Traversée de la nuit
Écoute
la nuit. Tu entends ce raffut ?
L'océan
roule sa caisse.
Neptune
fait trembler les ténèbres. Nous renvoyant la solitude. La peur.
Comme
cette lune phosphorescente qui nous regarde...
Je
déteste la lune, Violette. Tu veux savoir pourquoi ?
Tu
ne dis rien ? Ça ne t'intéresse pas ? Tu as peur ?
Il
ne faut pas. C'est fini. Je ne vais pas te faire de mal et lui non plus,
maintenant, tu vois bien.
C'est
à cause de mon père. Enfin non, de ma mère plutôt. Elle disait :
—
Ne pleure pas, Romain, il n'est pas méchant, au fond, papa.
Pas
méchant ? Mince ! Qu'est-ce qu'il te faut ?
—
Non, je t'assure, il est.... il est lunatique.
Lunatique,
tu parles !
C'est
tout ce qu'elle avait trouvé.
J'en
déduisais qu'il fallait se méfier des lunatiques.
Et
de la lune. Je l'observais chez moi, par la fenêtre, ronde, quartier, blafarde
ou lumineuse, elle m'effrayait toujours. Je me disais qu'elle détenait le
pouvoir maléfique de transformer mon père, de faire sortir le démon, de faire
de notre vie un enfer.
Après
tout, elle est capable de soulever les océans, pourquoi pas la colère d'un
homme ?
Bon,
c'est du passé. Y a plus à y revenir.
On
n'a qu'à simplement tourner la tête de l'autre côté et regarder les étoiles
pointiller dans ce demi-ciel et c'est tout. Un morceau de ciel sans lune. De
préférence.
Et
parler d'autre chose.
Le
dos calé contre le béton encore tiède. Assis sur le sable.
Comme
deux nomades.
Tu
sens ce petit vent ? C'est le souffle de la marée. L'océan viendra lécher le
pied du blockhaus. Pas plus. Il s'immobilisera là. Ce sera l'étale. Le calme
plat. Le temps arrêté.
C'est
l'été. L'air est si doux.
De
la soie.
Dire
que c'était nos vacances !
Est-ce
que tu as remarqué la lumière du ciel, la nuit ?
Non
? Ben, lève les yeux.
Ce
que j'aime, la nuit, c'est que tu peux te propulser dans l'infini, renverser la
tête et plonger dans l'univers, voyager parmi les galaxies. Interroger les
étoiles.
Le
jour, c'est impossible, tu ne peux pas décoller. Le jour, l'univers est
invisible. L'astre solaire t'en met plein la vue. Résultat, tu n'y vois plus que
du bleu. Et tu te crois assis sur le noyau du monde.
L'an
dernier, j'ai lu un bouquin de Hubert Reeves. Il écrit que nous sommes tous
poussières d'étoiles. Tu le savais ?
Poussières
d'étoiles. Sauf toi, Violette. Toi, tu es une étoile.
Mais
pourquoi tu ne bouges pas ? Tu ne parles pas...
Allez,
fais un effort.
Moi
non plus je ne suis pas méchant, tu sais.
Merde,
il va pleuvoir, tu vois cette noirceur au-dessus de l'horizon ? C'est pour
nous. Un orage qui monte. Ne t'inquiète pas. Ce n'est pas pour tout de suite.

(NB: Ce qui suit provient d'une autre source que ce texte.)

Lemma fit_loop_stored (m a : nat) (b b' : matrix A) (sp sp' cl cl' : list (list nat))
    (s s' : StabilityLasso A G) (soln : list A) :
  fit_loop trial (seq a m) (b, sp, cl) s = (s', Ok (b', sp', cl')) ->
  _soln s = Some soln -> length soln = p ->
  length b' = length b /\ length cl' = length cl /\
  (forall j, j < a \/ a + m <= j ->
     nth j b' [] = nth j b [] /\ nth j cl' [] = nth j cl []) /\
  (forall j, a <= j < a + m ->
     j < length b /\ j < length cl /\
     length (nth j b' []) = k /\ length (nth j cl' []) = p) /\
  _soln s' = Some (fold_left (step b' cl') (seq a m) soln).
Proof.
  revert a b sp cl s soln; induction m as [|m IH]; intros a b sp cl s soln.
  - simpl; unfold ret; intros Hl Hs Hlen; inversion Hl; subst.
    repeat split; auto; intros; lia.
  - change (fit_loop trial (seq a (S m)) (b, sp, cl) s)
      with (mbind (trial (b, sp, cl) a)
                  (fun arr' => fit_loop trial (seq (S a) m) arr') s).
    unfold mbind at 1.
    destruct (trial (b, sp, cl) a s) as [s1 [[[b1 sp1] cl1]|e]] eqn:Et;
      [|intros Hl; discriminate].
    intros Hl Hs Hlen.
    destruct (fit_trial_stored _ _ _ _ _ _ _ _ _ _ Et Hs Hlen)
      as (labels & beta & Hlab & Hbeta & Hib & Hic & -> & -> & Hs1 & Hlen1).
    destruct (IH (S a) _ _ _ _ _ Hl Hs1 Hlen1)
      as (Hlb & Hlc & Hout & Hin & Hsoln).
    rewrite update_length in Hlb; rewrite update_length in Hlc.
    assert (Ha : nth a b' [] = beta /\ nth a cl' [] = labels).
    { destruct (Hout a ltac:(lia)) as [-> ->].
      rewrite !update_nth_same by auto; auto. }
    destruct Ha as [Hab Hac].
    split; [auto|split; [auto|split; [|split]]].
    + intros j Hj; destruct (Hout j ltac:(lia)) as [-> ->].
      rewrite !update_nth_other by lia; auto.
    + intros j Hj; destruct (Nat.eq_dec j a) as [->|Hne].
      * rewrite Hab, Hac; auto.
      * destruct (Hin j ltac:(lia)) as (Hjb & Hjc & Hkb & Hpc).
        rewrite update_length in Hjb; rewrite update_length in Hjc; auto.
    + rewrite Hsoln; simpl; rewrite Hab, Hac; reflexivity.
Qed.

End FitConsensus.

Section FitConsensusTheorem.
Context {A G C : Type} `{Numeric A} (lib : Library A G C).

(** X20 ([StabilityLasso.fit]): when the library returns the shapes asked
    for and the standardized design is rectangular, a fit that returns has
    stored one row of [n_clusters_] Lasso coefficients and one row of [p]
    labels per split, and [coef_] is the consensus of that evidence: the sum
    over the splits, in their order, of the coefficients copied back to the
    features of each cluster, divided by [n_split]. *)
Theorem fit_coef_is_consensus (X : matrix A) (y : list A) (connectivity : C)
    (m m' : StabilityLasso A G) (mu : list A) (X' : matrix A) :
  shapes_as_asked lib ->
  standard_scaler lib X = Ok (mu, X') ->
  Forall (fun row => length row = ncols X') X' ->
  fit lib X y connectivity m = (m', Ok tt) ->
  exists (kz : Z) (b : matrix A) (cl : list (list nat)),
    n_clusters_ m' = Some (Count kz) /\
    _beta_array m' = Some b /\ _clust_array m' = Some cl /\
    length b = n_split m /\ length cl = n_split m /\
    (forall j, j < n_split m ->
       length (nth j b []) = Z.to_nat kz /\ length (nth j cl []) = ncols X') /\
    coef_ m' = Some (consensus (ncols X') (n_split m) b cl).
Proof.
  intros Hshapes HX Hrect.
  unfold fit, mbind, call, self_, assign, ret.
  destruct (standard_scaler lib (map (fun v => [v]) y)) as [[mean_ y']|e];
    [|intros Hf; discriminate].
  rewrite HX; cbv beta iota.
  destruct (resolve_n_clusters _ _) as [kz|e]; [|intros Hf; discriminate].
  cbv beta iota.
  destruct (dimension kz) as [k|e] eqn:Ek; [|intros Hf; discriminate].
  cbv beta iota.
  destruct (as_dimension _) as [w|e] eqn:Hw; [|intros Hf; discriminate].
  cbv beta iota.
  match goal with
  | |- context [fit_loop ?t ?l ?a ?s] =>
      destruct (fit_loop t l a s) as [s1 [[[b sp] cl]|e]] eqn:El
  end; [|intros Hf; discriminate].
  cbv beta iota; intros Hf; inversion Hf; subst m'; clear Hf.
  simpl n_split in *.
  assert (Hn : n_clusters_ s1 = Some (Count kz)).
  { pose proof (f_equal fst El) as Hfst; simpl in Hfst.
    rewrite fit_loop_frame in Hfst; rewrite <- Hfst; reflexivity. }
  eapply (fit_loop_stored lib X' y' connectivity (nrows X') (ncols X') k w _ _
            Hshapes Hrect) in El; [|reflexivity|apply repeat_length].
  destruct El as (Hlb & Hlc & _ & Hin & Hsoln).
  rewrite repeat_length in Hlb, Hlc.
  assert (Hkz : k = Z.to_nat kz).
  { unfold dimension in Ek; destruct (kz <? 0)%Z; [discriminate|].
    injection Ek as <-; reflexivity. }
  exists kz, b, cl; simpl.
  rewrite Hsoln; unfold consensus; subst k.
  split; [auto|split; [auto|split; [auto|split; [auto|split; [auto|split; [|auto]]]]]].
  intros j Hj; destruct (Hin j ltac:(lia)) as (_ & _ & Hb & Hc); auto.
Qed.
End FitConsensusTheorem.

Lemma round_robin_labels (k p : nat) :
  1 <= k <= p -> n_unique (map (fun j => j mod k) (seq 0 p)) = k.
Proof.
  intros Hk; unfold n_unique.
  transitivity (length (seq 0 k)); [|apply length_seq].
  apply Permutation_length.
  apply NoDup_Permutation; [apply NoDup_nodup|apply seq_NoDup|].
  intros x; rewrite nodup_In, in_map_iff, in_seq; split.
  - intros (j & <- & _); split; [lia|].
    simpl; apply Nat.mod_upper_bound; lia.
  - intros Hx; exists x; split; [apply Nat.mod_small; lia|apply in_seq; lia].
Qed.

Lemma standin_shapes (b : bool) :
  @shapes_as_asked float nat unit Standin.N (Standin.lib b).
Proof.
  split.
  - intros X k c labels; simpl; unfold Standin.labels.
    destruct (Nat.leb_spec 1 k); simpl; [|discriminate].
    destruct (Nat.leb_spec k (ncols X)); simpl; [|discriminate].
    intros E; injection E as <-; split.
    + rewrite length_map, length_seq; reflexivity.
    + apply round_robin_labels; lia.
  - intros alpha X y beta; simpl; intros E; injection E as <-.
    apply repeat_length.
Qed.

On a encore un peu de temps devant nous. En plus, si ça se gâte, on pourra
toujours s'abriter dans le bunker.
Qu’est-ce
que je disais, déjà ? Ah ! Oui, je ne suis
pas méchant.
Max,
je l'aime comme un frangin, enfin, j'imagine, parce que je ne sais rien de
l'amour fraternel, je suis fils unique et entre nous c'est tant mieux, ils ont
bien fait de s'arrêter là, mes géniteurs. Pour me faire endurer ce que j'ai
enduré...
Ça
fait des années qu'on est potes, Max et moi. Depuis le CP. Quand je suis venu
vivre ici, chez ma grand-mère. J'ai quinze ans, donc ça fait neuf. Déjà ! Neuf
ans pénards ! C'est toujours ça de pris !
Bon,
je ne vais pas palabrer là-dessus parce que sinon, je risque de me mettre à
chialer. Ma mémé, elle est tout pour moi. Tout. Et ça va la tuer.
Putain de soirée.
De
toute façon, c'était mal barré depuis le départ. Je ne te parle pas du début de
la soirée, mais de ma vie. Mon existence pourrie.
Tiré
un mauvais numéro comme on dit. Lieu commun. C'est facile à dire quand on n'est
pas concerné soi-même. Je les entends d'ici les éducateurs et les psys. Je les
vois, froncements de sourcils, hochements de têtes apitoyés, soupirs.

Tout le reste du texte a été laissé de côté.